Kabar Dari Eropa

26 7 3
                                        

Adinda apa kabar di Eropa sana? Iya Adinda yang telah beberapa bulan meninggalkan Yogyakarta. Apa dia sudah mulai kuliah? Apa dia sudah menemukan teman dekat yang bias diajak curhat setiap saat?

Tepat lima bulan sudah Adinda tanpa suara dengan nyata. Sesekali hanya menelepon lewat suara udara yang didengarkan ayah dan ibunya. Mereka hanya bisa bernostalgia lewat elektronik bikinan asing.

“Ayah sama ibu apa kabar? Kak Intan?” suara itu muncul untuk kesekian kalinya di ponsel orangtuanya.

“Baik. Ayah sama ibu baik-baik aja di sini. Apa kamu sudah mulai kuliah di sana, Nak?” ibunya kembali bertanya tanpa menjawab lengkap yang ditanyakan Adinda.

Batin Adinda tak enak. Dia kembali mengulangi pertanyaannya, “Kak Intan?” ponsel itu pun senyap beberapa menit, “Iya kak Intan mu juga baik-baik aja.”

Orangtuanya berusaha menyembunyikan penyakit yang sedang diderita Intan. Tapi air mata ibunya menetes tak berhenti menjawab pertanyaan putrinya dari negeri seberang. Dia tak kuasa untuk membohonginya. Sedih melihat kondisi putri sulungnya yang kini menjadi bulan-bulanan orang yang menganggap hina karena gangguan jiwa.

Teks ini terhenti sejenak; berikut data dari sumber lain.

(** Loading the image and replaying the log finds [a]; [next] is the number after
    the last one used. *)
Definition covers (L : file -> N -> list WalOp -> Prop) (img f : file) (next : N) (a : Context) : Prop :=
  exists c0 first ops c1,
    (img = Some (to_bytes c0) /\ wf c0 /\ index_room c0) /\
    (L f first ops /\ exact ops /\ first <= applied_seq c0 + 1 <= first + lenN ops) /\
    (first + lenN ops = next /\ next <= U64_MAX) /\
    replays (drop (N.to_nat (applied_seq c0 + 1 - first)) ops) c0 c1 /\ agree c1 a.

Lemma covers_agree L img f next a a' : covers L img f next a -> agree a a' -> covers L img f next a'.
Proof using.
  intros (c0 & first & ops & c1 & ? & ? & ? & ? & Hag) Ha. exists c0, first, ops, c1. repeat (split; [done|]). by transitivity a.
Qed.

Lemma covers_torn img f next a : covers logs img f next a -> covers logs_torn img f next a.
Proof using.
  intros (c0 & first & ops & c1 & ? & (? & ? & ?) & ? & ? & ?). exists c0, first, ops, c1.
  split; [done|]. split; [split; [by left | done]|]. done.
Qed.

End log.

(** * Loads, writes and flushes keep what the files cover

    Per operation of [Entry]: from files that cover the context in memory to files
    that cover it again. *)

From S2P Require Import WalClaims.

Local Open Scope N_scope.

(** The log's recorded length is its length. *)
Definition counted (s : Entry) : Prop := wal_bytes s = file_len (log s).

Section write.
Context `{UnicodeTables} `{WalJsonLaws WalOp}.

Suara ibunya berubah total seakan serak secara tiba-tiba, “Kamu apa kabar di sana? Baik-baik saja, kan?”

“Iya aku baik-baik aja kok, Bu. Eh, kenapa suara ibu begitu? Ibu nangis?” tanya Adinda penasaran.

Ibunya dengan cepat menghapus air mata yang bercucuran ke pipi tak terbendung. “Gak. Gak ada yang nangis. Salah dengar aja kali kamu.”

Ibunya mengeles bahwa dirinya sedang menangis memikirkan nasib putri sulungnya yang kini dalam masalah kronis. Putri yang baru diwisuda kini telah menginap di panti social pusat rehabilitasi gangguang jiwa. Orang-orang menyebutnya pusat rehabilitasi orang gila.

“Oh iya, Bu. Ponsel kak Intan gak bias dihubungi. Kenapa? Kak Intan ganti nomor ponsel ya? Dinda minta dikirimin dong, Bu!”

SONTAK! Ibunya kebingungan mau membuat alasan apa lagi. Ponsel itu kembali diam. Tak ada suara yang terdengar dari speaker ponsel. “Ibu. Halo ibu. Ibu …,”

“Iya. Ibu dengar.”

“Minta nomor kak Intan yang baru ya, Bu!”

“Dinda, ibu mau kasih tahu kamu sesuatu. Tapi Dinda jangan …,”

“Jangan kenapa Bu?” Adinda memotong bicara ibunya yang sedang bicara lesu.

“Kakak kamu sekarang sedang sakit. Sejak kamu pergi dia selalu murung di kamar.”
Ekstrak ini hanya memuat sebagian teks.